Looks interesting - I imagine there’s lot of uses for this. I currently use ngrok to tunnel from 443 to a local server, which is good way to test fediverse apps, but I wouldn’t be able to use bore for that (because it only assigns random public ports above 1024, and doesn’t deal with the SSL end of things)
See https://github.com/anderspitman/awesome-tunneling for a list of many similar things. A few of them automatically setup letsencrypt certs for unique subdomains so you can have end-to-end HTTPS.
If you are good with all of this stuff, can you tell me if usijg bore relays traffic or creates some kind of direct (P2P?) connection between devices?
I have a device without public IP, AFAIK behind NAT, and a server. If I use bore to open a port through my server and host a game, and my friends connect to me via IP, will we have big ping (as in, do packets travel to the server first, then to me) or low ping (as in, do packets travel straight to me)?
In other words, is bore good to play with friends when games use a method if connection via IP when you have a server with public IP, but host a game on your local device without public IP?
We are currently using yggdrasil for this and connect via «local» IPv6.
I have a device without public IP, AFAIK behind NAT, and a server.
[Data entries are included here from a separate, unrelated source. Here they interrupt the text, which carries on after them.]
(* ===== verification/_CoqProject ===== *)
-Q . S2P
Prelude.v
GoStrings.v
BrokerIdentity.v
Contract.v
ContractProps.v
BrokerTypes.v
BrokerCore.v
Enrollment.v
Grants.v
BrokerRuntime.v
BrokerSpec.v
BrokerInv.v
BrokerSim.v
BrokerRefine.v
BrokerSystem.v
BrokerExample.v
BrokerProps.v
BrokerOps.v
BrokerSecrets.v
BrokerWitness.v
ContractWitness.v
Journal.v
JournalProps.v
JournalLog.v
JournalLife.v
JournalAnchor.v
JournalBroker.v
JournalWitness.v
Materialize.v
MaterializeProps.v
MaterializeWitness.v
LocalStore.v
LocalProps.v
LocalWitness.v
Safenet.v
SafenetProps.v
SafenetWitness.v
Calendar.v
Cron.v
CronProps.v
RoutineTypes.v
Timing.v
TimingProps.v
Schedules.v
SchedulesProps.v
SchedulesWitness.v
SpoolTypes.v
SpoolQueue.v
SpoolWork.v
SpoolStream.v
SpoolFrame.v
SpoolSpec.v
SpoolRefine.v
SpoolOps.v
SpoolProps.v
SpoolClaim.v
SpoolRestart.v
SpoolWitness.v
Tasks.v
TasksProps.v
TasksSystem.v
TasksCreate.v
TasksWitness.v
Governance.v
GovernanceProps.v
GovernanceWitness.v
ToolTypes.v
Capability.v
CapabilityProps.v
RegStore.v
RegOps.v
RegLoad.v
RegAccess.v
RegInv.v
RegKeeps.v
RegSystem.v
RegProps.v
RegManaged.v
RegLease.v
RegWitness.v
Lemma wp_for_fold {A B} (I : B → S → Prop) (R : E → S → Prop) (l : list A) (acc : B) body s :
  I acc s →
  (∀ acc x s, x ∈ l → I acc s →
    wp (body acc x) (λ r s', match r with Ok acc' => I acc' s' | Err e => R e s' end) s) →
  wp (for_fold l acc body : M S E B)
    (λ r s', match r with Ok acc' => I acc' s' | Err e => R e s' end) s.
Proof.
  intros HI Hbody. revert acc s HI. induction l as [|x l IH]; intros acc s HI; [done|].
  simpl. apply wp_bind. eapply wp_mono.
  { apply Hbody; [set_solver|done]. }
  intros [acc'|e] s' HI'; simpl; [|done].
  apply IH; [|done]. intros a y s'' Hy. apply Hbody. set_solver.
Qed.

(** Loops whose invariant speaks about the elements done so far. *)
Lemma wp_for_fold_prefix {A B} (I : list A → B → S → Prop) (R : E → S → Prop) (l : list A) (acc : B) body s :
  I [] acc s →
  (∀ pre x post acc s, l = pre ++ x :: post → I pre acc s →
    wp (body acc x) (λ r s', match r with Ok acc' => I (pre ++ [x]) acc' s' | Err e => R e s' end) s) →
  wp (for_fold l acc body : M S E B)
    (λ r s', match r with Ok acc' => I l acc' s' | Err e => R e s' end) s.
Proof.
  intros HI Hbody.
  assert (∀ post pre acc s, l = pre ++ post → I pre acc s →
    wp (for_fold post acc body : M S E B)
      (λ r s', match r with Ok acc' => I l acc' s' | Err e => R e s' end) s) as Hgen.
  { clear acc s HI. induction post as [|x post IH]; intros pre acc s Hl HI.
    { rewrite app_nil_r in Hl. by subst. }
    simpl. apply wp_bind. eapply wp_mono; [by eapply Hbody|].
    intros [acc'|e] s' Hr; simpl; [|done]. apply (IH (pre ++ [x])); [|done].
    by rewrite <- app_assoc. }
  by apply (Hgen l []).
Qed.

Lemma wp_for_each_prefix {A} (I : list A → S → Prop) (R : E → S → Prop) (l : list A) body s :
  I [] s →
  (∀ pre x post s, l = pre ++ x :: post → I pre s →
    wp (body x) (λ r s', match r with Ok _ => I (pre ++ [x]) s' | Err e => R e s' end) s) →
  wp (for_each l body : M S E unit) (λ r s', match r with Ok _ => I l s' | Err e => R e s' end) s.
Proof.
  intros HI Hbody.
  assert (∀ post pre s, l = pre ++ post → I pre s →
    wp (for_each post body : M S E unit) (λ r s', match r with Ok _ => I l s' | Err e => R e s' end) s) as Hgen.
  { clear s HI. induction post as [|x post IH]; intros pre s Hl HI.
    { rewrite app_nil_r in Hl. by subst. }
    simpl. apply wp_bind. eapply wp_mono; [by eapply Hbody|].
    intros [[]|e] s' Hr; simpl; [|done]. apply (IH (pre ++ [x])); [|done].
    by rewrite <- app_assoc. }
  by apply (Hgen l []).
Qed.

Lemma wp_and {A} (m : M S E A) (P Q : res E A → S → Prop) s : wp m P s → wp m Q s → wp m (λ r s', P r s' ∧ Q r s') s.
Proof. unfold wp. by destruct (m s). Qed.

Lemma wp_imp {A} (P : Prop) (m : M S E A) (Q : res E A → S → Prop) s :
  (P → wp m Q s) → wp m (λ r s', P → Q r s') s.
Proof. unfold wp. by destruct (m s). Qed.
If I use bore to open a port through my server and host a game, and my friends connect to me via IP, will we have big ping (as in, do packets travel to the server first, then to me) or low ping (as in, do packets travel straight to me)?
No, you will have “big ping”. bore (and everything on that page i linked) is strictly for tunneling which means all packets are going through the tunnel server.
Instead of tunneling, you can try various forms of hole punching for NAT traversal which, depending on the NAT implementation, will work sometimes to have a direct connection between users. You can use something like tailscale (and if you want to run your own server, headscale) which will try its best to punch a hole for a p2p connection and will only fall back to relaying through a server if absolutely necessary.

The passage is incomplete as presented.